- Inaba clan Family crest (kamon)
- Home province: Mino
- Parent house: Kōno clan
- Titles: daimyō, viscount
- Founder: Emperor Kanmu via Kōno Michitaka
- Final ruler: Inaba Masakuni
- Founding year: 14th century
- Dissolution: still extant
- Ruled until: 1873 (Abolition of the han system)
- Cadet branches: two cadet branches to the Meiji Restoration

= Inaba clan =

The Inaba clan (稲葉氏, Inaba-shi) were a samurai kin group which rose to prominence in the Sengoku period and the Edo periods. Under the Tokugawa shogunate, the Inaba, as hereditary vassals of the Tokugawa clan, were classified as one of the fudai daimyō clans.

==Inaba clan genealogy==
The Inaba clan originated in 16th century Mino Province, and claimed descent from Kōno Michitaka (died 1374), who claimed descent from Emperor Kanmu (736–805).

===Main branch===
The senior branch of the Inaba are descended from Inaba Sadamichi (1551–1606), who was raised in rank by Oda Nobunaga in 1564. He was established in 1585 at Hachiman Domain (40,000 koku) in Mino Province. In 1600, he and his heirs were installed at Usuki Domain (56,000 koku) in Bungo Province, and his descendants remained in the same place until the Meiji Restoration in 1868. The head of this clan line was ennobled as a viscount (hakushaku) under the kazoku peerage in the Meiji period.

===Main branch head family===
1. Inaba Michisada
2. Inaba Michinori
3. Inaba Yoshimichi (1515-1589)
4. Inaba Sadamichi (1546–1603)
5. Inaba Norimochi (1566–1626)
6. Inaba Kazumichi (1587–1641)
7. Inaba Nobumichi (1608–1673)
8. Inaba Kagemichi (1639–1694)
9. Inaba Tomomichi (1652–1706)
10. Inaba Tsunemichi (1690–1720)
11. Inaba Masamichi (1706–1737)
12. Inaba Yasumichi (1730–1768)
13. Inaba Hiromichi (1752–1818)
14. Inaba Terumichi (1776–1847)
15. Inaba Takamichi (1801–1821)
16. Inaba Chikamichi (1815–1844)
17. Inaba Akimichi (1839–1862)
18. Inaba Hisamichi (1843–1893)
19. Inaba Yukimichi
20. Inaba Naomichi
21. Inaba Takeo
22. Inaba Lilika Rea (2001–)

===Cadet lines===
- A cadet branch descended from Inaba Masanari (1571–1628), who fought in the armies of Oda Nobunaga and then Toyotomi Hideyoshi.
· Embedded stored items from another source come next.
(** An object lists each key once, in order. *)
Definition object_sorted (m : object) : Prop := StronglySorted key_lt m.

Section assoc.
Context {V : Type}.
Implicit Types (m : list (string * V)).

Lemma assoc_set_eq key v m : assoc key (assoc_set key v m) = Some v.
Proof.
  induction m as [|[k w] m IH]; simpl.
  - by rewrite bool_decide_eq_true_2.
  - case_bool_decide; simpl; [by rewrite bool_decide_eq_true_2|].
    destruct (String.leb key k); simpl; [by rewrite bool_decide_eq_true_2|].
    by rewrite bool_decide_eq_false_2.
Qed.

Lemma assoc_set_ne key key' v m : key ≠ key' → assoc key' (assoc_set key v m) = assoc key' m.
Proof.
  intros Hne. induction m as [|[k w] m IH]; simpl.
  - by rewrite bool_decide_eq_false_2.
  - case_bool_decide; simpl; [subst; by rewrite bool_decide_eq_false_2|].
    destruct (String.leb key k); simpl; [by rewrite bool_decide_eq_false_2|].
    case_bool_decide; [done|apply IH].
Qed.

Lemma elem_of_keys_set key v m k : k ∈ (assoc_set key v m).*1 ↔ k = key ∨ k ∈ m.*1.
Proof.
  induction m as [|[k' w] m IH]; simpl; [set_solver|].
  case_bool_decide; simpl; [set_solver|]. destruct (String.leb key k'); set_solver.
Qed.

Lemma assoc_set_Forall (P : string * V → Prop) key v m :
  Forall P m → P (key, v) → Forall P (assoc_set key v m).
Proof.
  intros Hm Hv. induction Hm as [|[k w] m Hw Hm IH]; simpl; [by constructor|].
  case_bool_decide; [by constructor|]. destruct (String.leb key k); by repeat constructor.
Qed.

(** Setting a key keeps the keys sorted and distinct. *)
Lemma assoc_set_keys_sorted key v m :
  StronglySorted (λ a b, String.le a b ∧ a ≠ b) m.*1 →
  StronglySorted (λ a b, String.le a b ∧ a ≠ b) (assoc_set key v m).*1.
Proof.
  induction m as [|[k w] m IH]; simpl; [repeat constructor|].
  intros [Hs Hk]%StronglySorted_inv. case_bool_decide as Heq; subst; [by constructor|].
  destruct (String.leb key k) eqn:Hle.
  - assert (String.le key k) as Hlek by by apply Is_true_eq_left.
    constructor; [by constructor|]. simpl. constructor; [done|].
    eapply Forall_impl; [exact Hk|]. intros x [Hx Hne]. split; [by etrans|].
    intros ->. apply Heq. by apply (anti_symm String.le).
  - simpl. constructor; [by apply IH|]. apply Forall_forall. intros x Hx%elem_of_keys_set.
    rewrite Forall_forall in Hk. destruct Hx as [->|Hx]; [|by apply Hk]. split; [|done].
    destruct (total String.le k key) as [?|Hc]; [done|].
    apply Is_true_eq_true in Hc. congruence.
Qed.
End assoc.

(** The inner loop of [mergeValue] is [mergeFragment]. *)
Lemma mergeValue_maps lft rgt loc :
  mergeValue (VMap lft) (VMap rgt) loc =
  match mergeFragment lft rgt loc with (out, None) => Ok (VMap out) | (_, Some e) => Err e end.
Proof.
  simpl. revert lft. induction rgt as [|[key v] rest IH]; intros lft; simpl; [done|].
  destruct (assoc key lft) as [old|]; [|apply IH].
  destruct (mergeValue old v _); [apply IH | done].
Qed.

Lemma union_seen_sorted l : StronglySorted (λ a b, String.le a b ∧ a ≠ b) (union_seen l).*1.
Proof.
  unfold union_seen. assert (StronglySorted (λ a b, String.le a b ∧ a ≠ b) ([] : list (string * value)).*1) as H
    by constructor.
  revert H. generalize ([] : list (string * value)) as acc.
  induction l as [|v l IH]; intros acc Hacc; simpl; [done|].
  apply IH. by apply assoc_set_keys_sorted.
Qed.

Lemma union_seen_keys l k : k ∈ (union_seen l).*1 ↔ ∃ v, v ∈ l ∧ k = sprint v.
Proof.
  unfold union_seen. assert (∀ acc : list (string * value),
    k ∈ (foldl (λ seen v, assoc_set (sprint v) v seen) acc l).*1 ↔ k ∈ acc.*1 ∨ ∃ v, v ∈ l ∧ k = sprint v) as H.
  { induction l as [|v l IH]; intros acc; simpl; [set_solver|].
    rewrite IH, elem_of_keys_set. set_solver. }
  rewrite H. set_solver.
Qed.

Lemma union_seen_rendered l : Forall (λ '(k, v), k = sprint v ∧ v ∈ l) (union_seen l).
Proof.
  unfold union_seen. assert (∀ (acc : list (string * value)) (seen : list value),
    Forall (λ '(k, v), k = sprint v ∧ v ∈ seen) acc →
    Forall (λ '(k, v), k = sprint v ∧ v ∈ seen ++ l) (foldl (λ seen v, assoc_set (sprint v) v seen) acc l)) as H.
  { induction l as [|v l IH]; intros acc seen Hacc; simpl.
    - by rewrite app_nil_r.
    - replace (seen ++ v :: l) with ((seen ++ [v]) ++ l) by by rewrite <- (assoc_L (++)).
      apply IH, assoc_set_Forall; [|set_solver].
      eapply Forall_impl; [exact Hacc|]. intros [k w]. set_solver. }
  by apply (H [] []).
Qed.

Lemma sprint_union l r : sprint <$> union l r = (union_seen (l ++ r)).*1.
Proof.
  unfold union. rewrite <- list_fmap_compose. apply list_fmap_ext.
  intros i [k v] Hi. pose proof (union_seen_rendered (l ++ r)) as H. rewrite Forall_forall in H.
  simpl. symmetry. apply (H (k, v)). by eapply list_elem_of_lookup_2.
Qed.

Lemma strict_sorted_unique (l1 l2 : list string) :
  StronglySorted (λ a b, String.le a b ∧ a ≠ b) l1 → StronglySorted (λ a b, String.le a b ∧ a ≠ b) l2 →
  (∀ x, x ∈ l1 ↔ x ∈ l2) → l1 = l2.
Proof.
  assert (∀ l : list string, StronglySorted (λ a b, String.le a b ∧ a ≠ b) l → StronglySorted String.le l ∧ NoDup l) as Hs.
  { induction l as [|x l IH]; [split; constructor|]. intros [H1 H2]%StronglySorted_inv.
    destruct (IH H1). split; constructor; try done.
    - eapply Forall_impl; [exact H2|]. naive_solver.
    - intros Hx. rewrite Forall_forall in H2. by apply H2 in Hx as [_ ?]. }
  intros [H1 N1]%Hs [H2 N2]%Hs Heq. apply (StronglySorted_unique String.le); [done..|].
  by apply NoDup_Permutation.
Qed.

(** the union of two lists holds each rendering once, in order, whichever
    list comes first, and holds nothing that is in neither. *)
Theorem union_order_independent l r :
  sprint <$> union l r = sprint <$> union r l ∧
  StronglySorted (λ a b, String.le a b ∧ a ≠ b) (sprint <$> union l r) ∧
  (∀ s, s ∈ sprint <$> union l r ↔ ∃ v, (v ∈ l ∨ v ∈ r) ∧ s = sprint v) ∧
  (∀ v, v ∈ union l r → v ∈ l ∨ v ∈ r).
Proof.
  assert (∀ a b s, s ∈ (union_seen (a ++ b)).*1 ↔ ∃ v, (v ∈ a ∨ v ∈ b) ∧ s = sprint v) as Hin.
  { intros a b s. rewrite union_seen_keys. by setoid_rewrite elem_of_app. }
  rewrite !sprint_union. split_and!.
  - apply strict_sorted_unique; [apply union_seen_sorted..|]. intros s. rewrite !Hin. naive_solver.
  - apply union_seen_sorted.
  - apply Hin.
  - intros v Hv. unfold union in Hv. apply list_elem_of_fmap in Hv as ([k w]&->&Hw).
    pose proof (union_seen_rendered (l ++ r)) as H. rewrite Forall_forall in H.
    apply H in Hw as [_ Hw]. by apply elem_of_app.
Qed.

Lemma mergeFragment_absent dst src dotted key :
  key ∉ src.*1 → assoc key (mergeFragment dst src dotted).1 = assoc key dst.
Proof.
  revert dst. induction src as [|[k v] src IH]; intros dst Hk; simpl in *; [done|].
  apply not_elem_of_cons in Hk as [Hne Hk].
  destruct (assoc k dst) as [old|].
  - destruct (mergeValue old v _); simpl; [|done]. rewrite IH by done. by apply assoc_set_ne.
  - rewrite IH by done. by apply assoc_set_ne.
Qed.

(** A list under a key of what a merge leaves, failing half way or not, holds
    only what a list under that key held on one side or the other. *)
Lemma mergeFragment_lists dst src dotted key l v :
  assoc key (mergeFragment dst src dotted).1 = Some (VList l) → v ∈ l →
  (∃ k, assoc key dst = Some (VList k) ∧ v ∈ k) ∨ (∃ k, (key, VList k) ∈ src ∧ v ∈ k).
Proof.
  revert dst. induction src as [|[name incoming] src IH]; intros dst; simpl; [by eauto|].
  assert (∀ w, assoc key (mergeFragment (assoc_set name w dst) src dotted).1 = Some (VList l) → v ∈ l →
    (∀ k, name = key → w = VList k → v ∈ k →
      (∃ k, assoc key dst = Some (VList k) ∧ v ∈ k) ∨ (∃ k, (key, VList k) ∈ (name, incoming) :: src ∧ v ∈ k)) →
    (∃ k, assoc key dst = Some (VList k) ∧ v ∈ k) ∨
    (∃ k, (key, VList k) ∈ (name, incoming) :: src ∧ v ∈ k)) as Hgo.
  { intros w Hm Hv Hnew. destruct (IH _ Hm Hv) as [(k&Hk&Hin)|(k&Hk&Hin)].
    - destruct (decide (name = key)) as [->|Hne].
      + rewrite assoc_set_eq in Hk. injection Hk as ->. by eapply Hnew.
      + rewrite assoc_set_ne in Hk by done. by eauto.
    - right. exists k. rewrite elem_of_cons. by auto. }
  destruct (assoc name dst) as [old|] eqn:Hold.
  - destruct (mergeValue old incoming (path_of dotted name)) as [merged|] eqn:Hmerged; [|simpl; by eauto].
    intros Hm Hv. apply (Hgo _ Hm Hv). intros k -> -> Hin.
    destruct old, incoming; simpl in Hmerged; try done; try (case_bool_decide; simplify_eq).
    all: try (injection Hmerged as <-).
    all: try (apply union_order_independent in Hin as [Hin|Hin]; [left; by eauto|right; eexists; rewrite elem_of_cons; by eauto]).
    exfalso. match type of Hmerged with ?f ?a ?b = _ => clear - Hmerged; revert Hmerged; generalize a; induction b as [|[]]; intros; simpl in *; repeat case_match; naive_solver end.
  - intros Hm Hv. apply (Hgo _ Hm Hv). intros k -> -> Hin. right. exists k. rewrite elem_of_cons. by auto.
Qed.

(** What a successful merge leaves under one key. *)
Definition merged_at (dst src : object) dotted key : option (result merge_error value) :=
  match assoc key dst, assoc key src with
  | Some old, Some new => Some (mergeValue old new (path_of dotted key))
  | Some old, None => Some (Ok old)
  | None, Some new => Some (Ok new)
  | None, None => None
  end.

Lemma assoc_elem {V} key (m : list (string * V)) v : assoc key m = Some v → key ∈ m.*1.
Proof.
  induction m as [|[k w] m IH]; simpl; [done|]. case_bool_decide; [set_solver|].
  intros ?%IH. set_solver.
Qed.

Lemma mergeFragment_lookup dst src dotted out :
  NoDup src.*1 → mergeFragment dst src dotted = (out, None) →
  ∀ key, merged_at dst src dotted key = Ok <$> assoc key out.
Proof.
  revert dst. induction src as [|[k v] src IH]; intros dst Hnd; simpl.
  { intros [= <-] key. unfold merged_at. simpl. by destruct (assoc key dst). }
  apply NoDup_cons in Hnd as [Hk Hnd].
  assert (assoc k src = None) as Hsrc.
  { destruct (assoc k src) eqn:H; [|done]. by apply assoc_elem in H. }
  intros Hm key. destruct (decide (k = key)) as [->|Hne].
  - unfold merged_at. simpl. rewrite bool_decide_eq_true_2 by done.
    destruct (assoc key dst) as [old|] eqn:Hold.
    + destruct (mergeValue old v _) as [merged|] eqn:Hmv; [|done].
      pose proof (mergeFragment_absent (assoc_set key merged dst) src dotted key Hk) as Ha.
      rewrite Hm, assoc_set_eq in Ha. simpl in Ha. by rewrite Ha.
    + pose proof (mergeFragment_absent (assoc_set key v dst) src dotted key Hk) as Ha.
      rewrite Hm, assoc_set_eq in Ha. simpl in Ha. by rewrite Ha.
  - unfold merged_at. simpl. rewrite bool_decide_eq_false_2 by done.
    destruct (assoc k dst) as [old|].
    + destruct (mergeValue old v _) as [merged|]; [|done].
      rewrite <- (IH _ Hnd Hm key). unfold merged_at. by rewrite assoc_set_ne by done.
    + rewrite <- (IH _ Hnd Hm key). unfold merged_at. by rewrite assoc_set_ne by done.
Qed.

(** a merge that succeeds keeps every key of both fragments and no other:
    a key of one alone keeps its value, a key of both holds the two values'
    own merge, which succeeded. *)
Theorem mergeFragment_correct dst src dotted out
  (Hnd : NoDup src.*1) (Hm : mergeFragment dst src dotted = (out, None)) :
  ∀ key, assoc key out =
    match assoc key dst, assoc key src with
    | Some old, Some new =>
        match mergeValue old new (path_of dotted key) with Ok v => Some v | Err _ => None end
    | Some old, None => Some old
    | None, new => new
    end ∧
    (∀ old new, assoc key dst = Some old → assoc key src = Some new →
      is_ok (mergeValue old new (path_of dotted key)) = true).
Proof.
  intros key. pose proof (mergeFragment_lookup dst src dotted out Hnd Hm key) as H.
  unfold merged_at in H.
  destruct (assoc key dst) as [old|], (assoc key src) as [new|], (assoc key out) as [v|];
    simpl in H; simplify_eq; split; try done.
  - by rewrite H.
  - intros ?? [= <-] [= <-]. by rewrite H.
Qed.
This branch of the Inaba was created in 1588. In 1619, following the establishment of the Tokugawa shogunate, Inaba Masanari was forced to divorce his wife, in order for her to become the wet-nurse of future Shōgun Tokugawa Iemitsu (Kasuga-no-Tsubone. He was granted Itoigawa Domain (25,000 koku) in Echigo Province in return; then, in 1627, his holding was transferred to Mōka Domain (65,000 koku) in Shimotsuke Province. His descendants resided successively at Odawara Domain (105,000 koku) in Sagami Province from 1632 through 1685, at Takada Domain in Echigo province from 1685 through 1701, and at Sakura Domain in Shimōsa Province from 1701 through 1723. Inaba Masanari's heirs settled at Yodo Domain (115,000 koku) in Yamashiro Province from 1723 through 1868. The head of this clan line was ennobled as a viscount in the Meiji period.
- Another cadet branch of the Inaba clan was created in 1781. From 1785 through 1868, this branch of the clan continued to live at Tateyama Domain (10,000 koku) in Awa Province. The head of this clan line was ennobled as a viscount in the Meiji period.

==Clan temple==
Tōzen-ji, a Buddhist temple in Edo, was considered the family temple of various clans, including the main branch of the Inaba clan.

==Notable members==

- Inaba Masanari (1571 – October 14, 1628)
- Inaba Masayasu (1640–1684), Wakadoshiyori and assassin of Tairō Hotta Masatoshi
- Inaba Masamichi (1623–1696), 7th Kyoto shoshidai.
- Inaba Masanobu (1749–1806), 34th Kyoto shoshidai.
- Inaba Masami (1815–1879), Wakadoshiyori, Rōjū, Commissioner of the Army and Fleet Admiral of the Tokugawa Navy
- Inaba Masakuni (1834–1898), 55th Kyoto shoshidai.